Lemma choices_typed (f : SpecVariable → outcome EvalError (string * list value)) vs :
  (∀ x p, f x = Ok p → p.1 = variable_name x) →
  (let* choices := mapM_Ok f variables in filter_Ok (λ v, in_domains v variables) (product choices))%outcome = Ok vs →
  ∀ v, v ∈ vs → typed v.
Proof.
  intros Hf. destruct (mapM_Ok f variables) as [choices|] eqn:E; [|done]. cbn.
  intros Hvs v. rewrite (filter_Ok_spec _ _ _ Hvs). intros [Hv Hd]. split; [|by apply in_domains_spec].
  rewrite <- (mapM_Ok_keys f variable_name _ _ Hf E). unfold product in Hv.
  apply (product_keys _ _ [] v) in Hv; [done|]. by intros w ->%list_elem_of_singleton.
Qed.

Lemma initial_typed vs :
  initialValuations variables (ps_inits spec) (collectEnumLiterals spec) = Ok vs → ∀ v, v ∈ vs → typed v.
Proof.
  apply choices_typed. intros x p. unfold init_choices.
  destruct (rule_of _ _); [destruct (evalExpr _ _ _); [|done]|]; by intros [= <-].
Qed.

Lemma successors_typed v ws : successors v = Ok ws → ∀ w, w ∈ ws → typed w.
Proof.
  apply choices_typed. intros x p. unfold next_choices.
  destruct (rule_of _ _); [destruct (evalExpr _ _ _); [|done]|]; by intros [= <-].
Qed.

Lemma reach_typed vs v :
  initialValuations variables (ps_inits spec) (collectEnumLiterals spec) = Ok vs → reach successors vs v → typed v.
Proof. intros Hi [w Hw|w ws w' _ Hs Hw]; [by eapply initial_typed|by eapply successors_typed]. Qed.

(** The parser takes names without a bar. *)
Definition plain (x : SpecVariable) : Prop :=
  has_char bar (variable_name x) = false ∧ Forall (λ s, has_char bar s = false) (enum_values x).

Definition printable (v : value) : Prop := has_char bar (value_text v) = false ∧ v ≠ VInherited.

Lemma quote_no_bar s : has_char bar s = false → has_char bar (quote +:+ s +:+ quote) = false.
Proof. intros Hs. by rewrite !has_char_app, Hs. Qed.

Lemma some_Ok_true {A} (test : A → outcome EvalError bool) l : some_Ok test l = Ok true → ∃ x, x ∈ l ∧ test x = Ok true.
Proof.
  induction l as [|x l IH]; cbn; [done|]. destruct (test x) as [[]|] eqn:E; cbn; [|intros H|done].
  - intros _. exists x. split; [left|done].
  - destruct (IH H) as (y & Hy & E'). exists y. split; [by right|done].
Qed.

Lemma domain_printable x v : plain x → valueInDomain (Some v) x = Ok true → printable v.
Proof.
  intros [Hn He] Hd. assert (v ≠ VInherited) as Hv.
  { intros ->. destruct x as [name values|name min max]; cbn in Hd; [|done].
    by apply some_Ok_true in Hd as (y & _ & ?). }
  split; [|done]. destruct v as [s|z|b|]; [| | |done].
  - apply quote_no_bar. destruct x as [name values|name min max]; cbn in Hd, He.
    + apply some_Ok_true in Hd as (y & Hy & [= Heq]). apply bool_decide_eq_true in Heq as <-.
      rewrite Forall_forall in He. by apply He.
    + unfold number_of_string in Hd. case_bool_decide; [done|].
      destruct (decimal_value 0 s) as [n|] eqn:E; [|done]. apply decimal_value_digits in E.
      by eapply all_chars_has_char.
  - by apply pretty_Z_no_char.
  - by destruct b.
Qed.

Lemma quote_first s t : quote +:+ s = quote +:+ t → s = t.
Proof. intros E. by injection E. Qed.

(** Apart from inherited members, a value can be read off its text. *)
Lemma value_text_inj a b : a ≠ VInherited → b ≠ VInherited → value_text a = value_text b → a = b.
Proof.
  assert (∀ (z : Z) s, pretty z = quote +:+ s +:+ quote → False) as Hz.
  { intros z s E. pose proof (pretty_Z_no_char "034"%char z eq_refl) as Hn. rewrite E in Hn. cbn in Hn.
    by specialize (Hn ltac:(done)). }
  assert (∀ (z : Z) s c, pretty z = String c s → is_decimal_digit c = false → c = "-"%char) as Hl.
  { intros z s c E Hc. destruct (decide (c = "-"%char)) as [|Hne]; [done|].
    pose proof (pretty_Z_no_char c z Hc Hne) as Hn. rewrite E in Hn. cbn in Hn. by rewrite Ascii.eqb_refl in Hn. }
  destruct a as [s|z|x|], b as [t|z'|y|]; intros Ha Hb E; cbn in E; try done.
  - f_equal. apply quote_first in E. by eapply string_app_inj_r.
  - by destruct (Hz z' s).
  - by destruct y.
  - by destruct (Hz z t).
  - f_equal. by apply (inj pretty).
  - destruct y; by apply Hl in E.
  - by destruct x.
  - destruct x; symmetry in E; by apply Hl in E.
  - by destruct x, y.
Qed.
Lemma typed_part v x :
  plain x → x ∈ variables → typed v →
  ∃ a, map_get (variable_name x) v = Some a ∧ printable a ∧
    has_char bar (state_part v (variable_name x)) = false.
Proof.
  intros Hp Hx [_ Hd]. specialize (Hd x Hx). unfold state_part.
  destruct (map_get (variable_name x) v) as [a|] eqn:E; [|done].
  apply domain_printable in Hd; [|done]. exists a. split_all; [done|done|]. cbn.
  rewrite !has_char_app, (proj1 Hp), (proj1 Hd). done.
Qed.

Lemma key_variable v k : typed v → k ∈ v.*1 → ∃ x, x ∈ variables ∧ k = variable_name x.
Proof. intros [-> _]. rewrite elem_of_set_of, list_elem_of_fmap. naive_solver. Qed.

Lemma entries_ext {A} (m m' : list (string * A)) :
  NoDup m.*1 → m.*1 = m'.*1 → (∀ k, k ∈ m.*1 → map_get k m = map_get k m') → m = m'.
Proof.
  intros Hnd Hk Hget. apply list_eq_same_length with (length m); [|done|].
  { by rewrite <- (length_fmap fst m), Hk, length_fmap. }
  intros i [k a] [k' a'] _ Hi Hi'.
  assert (k = k') as <-.
  { apply (f_equal (.!! i)) in Hk. rewrite !list_lookup_fmap, Hi, Hi' in Hk. by injection Hk. }
  specialize (Hget k (list_elem_of_fmap_2' fst _ _ _ (list_elem_of_lookup_2 _ _ _ Hi) eq_refl)).
  rewrite (map_get_unique k a), (map_get_unique k a') in Hget.
  - by simplify_eq.
  - by rewrite <- Hk.
  - by eapply list_elem_of_lookup_2.
  - done.
  - by eapply list_elem_of_lookup_2.
Qed.

Lemma fmap_eq_pointwise {A B} (f g : A → B) (l : list A) : f <$> l = g <$> l → ∀ x, x ∈ l → f x = g x.
Proof.
  induction l as [|y l IH]; cbn; [by intros _ x []%elem_of_nil|].
  intros [= Hy Hl] x [->|Hx]%elem_of_cons; [done|by apply IH].
Qed.

Lemma stateId_inj v w : Forall plain variables → typed v → typed w → stateId v = stateId w → v = w.
Proof.
  intros Hp Hv Hw E. rewrite Forall_forall in Hp. assert (v.*1 = w.*1) as Hk by by rewrite (proj1 Hv), (proj1 Hw).
  assert (NoDup v.*1) as Hnd by (rewrite (proj1 Hv); apply NoDup_set_of).
  unfold stateId in E. rewrite <- Hk in E. set (keys := js_sort String.compare v.*1) in E.
  assert (∀ k, k ∈ keys → k ∈ v.*1) as Hin by (intros k; apply elem_of_js_sort).
  assert (∀ u, typed u → Forall (λ p, has_char bar p = false) (state_part u <$> keys)) as Hparts.
  { intros u Hu. apply Forall_fmap, Forall_forall. intros k Hkin. destruct (key_variable v k Hv (Hin k Hkin)) as (x & Hx & ->).
    destruct (typed_part u x) as (a & _ & _ & ?); auto. }
  assert (state_part v <$> keys = state_part w <$> keys) as Eparts.
  { destruct keys as [|k ks] eqn:Ek; [done|].
    apply (f_equal (split_on bar)) in E. change "|" with (String bar "") in E.
    by rewrite !split_on_join in E by (done || auto). }
  apply entries_ext; [done|done|]. intros k Hkin.
  assert (state_part v k = state_part w k) as Ep.
  { apply (fmap_eq_pointwise _ _ keys Eparts). by apply elem_of_js_sort. }
  destruct (key_variable v k Hv Hkin) as (x & Hx & ->).
  destruct (typed_part v x) as (a & Ha & Hpa & _); auto. destruct (typed_part w x) as (b & Hb & Hpb & _); auto.
  unfold state_part in Ep. rewrite Ha, Hb in Ep |- *. cbn in Ep. f_equal.
  apply value_text_inj; [apply Hpa|apply Hpb|]. by apply string_app_inj_l, string_app_inj_l in Ep.
Qed.

Lemma buildKripke_spec vs :
  initialValuations (ps_variables spec) (ps_inits spec) (collectEnumLiterals spec) = Ok vs →
  ∃ out, buildKripke spec = Some out ∧
    match out with
    | Throw e => refused successors vs e
    | Ok K => k_initial K = set_of (stateId <$> vs) ∧
        ∃ all, k_states K = tag <$> all ∧ complete successors vs all (k_transitions K)
    end.
Proof.
  intros Hi. unfold buildKripke. rewrite Hi.
  destruct (discover_all_spec vs [] [] ltac:(constructor)) as (new & E & Hnew & Hnd & Hall).
  change (tag <$> []) with (@nil (string * valuation)) in E. rewrite E. cbn [app] in *.
  destruct (explore_spec successors KRIPKE_FUEL vs [] new []) as (out & Hout & Hres); cbn [app]; try done.
  - intros v ws w Hv. by apply elem_of_nil in Hv.
  - intros v Hv. by apply reach_start, Hnew.
  - cbn. lia.
  - cbn [app] in Hout. rewrite Hout. cbn. destruct out as [[states transitions]|e]; cbn; [|by eexists].
    destruct Hres as (all & -> & Hc). eexists. split; [done|]. split; [done|]. by exists all.
Qed.

(** The structure that is built is the transition system of the specification: its
    states are the valuations that can be reached. *)
Record represents (K : KripkeStructure) (vs : list valuation) : Prop := {
  rp_wf : wf_kripke K;
  rp_state id v : map_get id (k_states K) = Some v ↔ reach successors vs v ∧ id = stateId v;
  rp_initial id : id ∈ k_initial K ↔ ∃ v, v ∈ vs ∧ id = stateId v;
  rp_next v ws : reach successors vs v → successors v = Ok ws →
    ∀ id, id ∈ succs K (stateId v) ↔ (∃ w, w ∈ ws ∧ id = stateId w) ∨ (ws = [] ∧ id = stateId v);
  rp_defined v : reach successors vs v → ∃ ws, successors v = Ok ws;
}.

Lemma complete_reach vs all transitions v :
  Forall plain variables →
  initialValuations variables (ps_inits spec) (collectEnumLiterals spec) = Ok vs →
  complete successors vs all transitions → reach successors vs v → v ∈ all.
Proof.
  intros Hp Hi Hc Hv.
  assert (∀ w, typed w → stateId w ∈ stateId <$> all → w ∈ all) as Hall.
  { intros w Hw (u & E & Hu)%list_elem_of_fmap. apply stateId_inj in E; [by subst|done|done|].
    eapply reach_typed; [done|]. by apply (cp_reach _ _ _ _ Hc). }
  induction Hv as [v Hv|v ws w Hv IH Hs Hw].
  - apply Hall; [by eapply initial_typed|]. by apply (cp_start _ _ _ _ Hc).
  - apply Hall; [by eapply successors_typed|]. by eapply (cp_closed _ _ _ _ Hc).
Qed.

**Try it:** Please, from the material above, copy only the lines from the line with "assert (k = k') as <-." up to and including the line with "assert (∀ u, typed", exactly as written.

**Problem solution:**
  assert (k = k') as <-.
  { apply (f_equal (.!! i)) in Hk. rewrite !list_lookup_fmap, Hi, Hi' in Hk. by injection Hk. }
  specialize (Hget k (list_elem_of_fmap_2' fst _ _ _ (list_elem_of_lookup_2 _ _ _ Hi) eq_refl)).
  rewrite (map_get_unique k a), (map_get_unique k a') in Hget.
  - by simplify_eq.
  - by rewrite <- Hk.
  - by eapply list_elem_of_lookup_2.
  - done.
  - by eapply list_elem_of_lookup_2.
Qed.

Lemma fmap_eq_pointwise {A B} (f g : A → B) (l : list A) : f <$> l = g <$> l → ∀ x, x ∈ l → f x = g x.
Proof.
  induction l as [|y l IH]; cbn; [by intros _ x []%elem_of_nil|].
  intros [= Hy Hl] x [->|Hx]%elem_of_cons; [done|by apply IH].
Qed.

Lemma stateId_inj v w : Forall plain variables → typed v → typed w → stateId v = stateId w → v = w.
Proof.
  intros Hp Hv Hw E. rewrite Forall_forall in Hp. assert (v.*1 = w.*1) as Hk by by rewrite (proj1 Hv), (proj1 Hw).
  assert (NoDup v.*1) as Hnd by (rewrite (proj1 Hv); apply NoDup_set_of).
  unfold stateId in E. rewrite <- Hk in E. set (keys := js_sort String.compare v.*1) in E.
  assert (∀ k, k ∈ keys → k ∈ v.*1) as Hin by (intros k; apply elem_of_js_sort).
  assert (∀ u, typed u → Forall (λ p, has_char bar p = false) (state_part u <$> keys)) as Hparts.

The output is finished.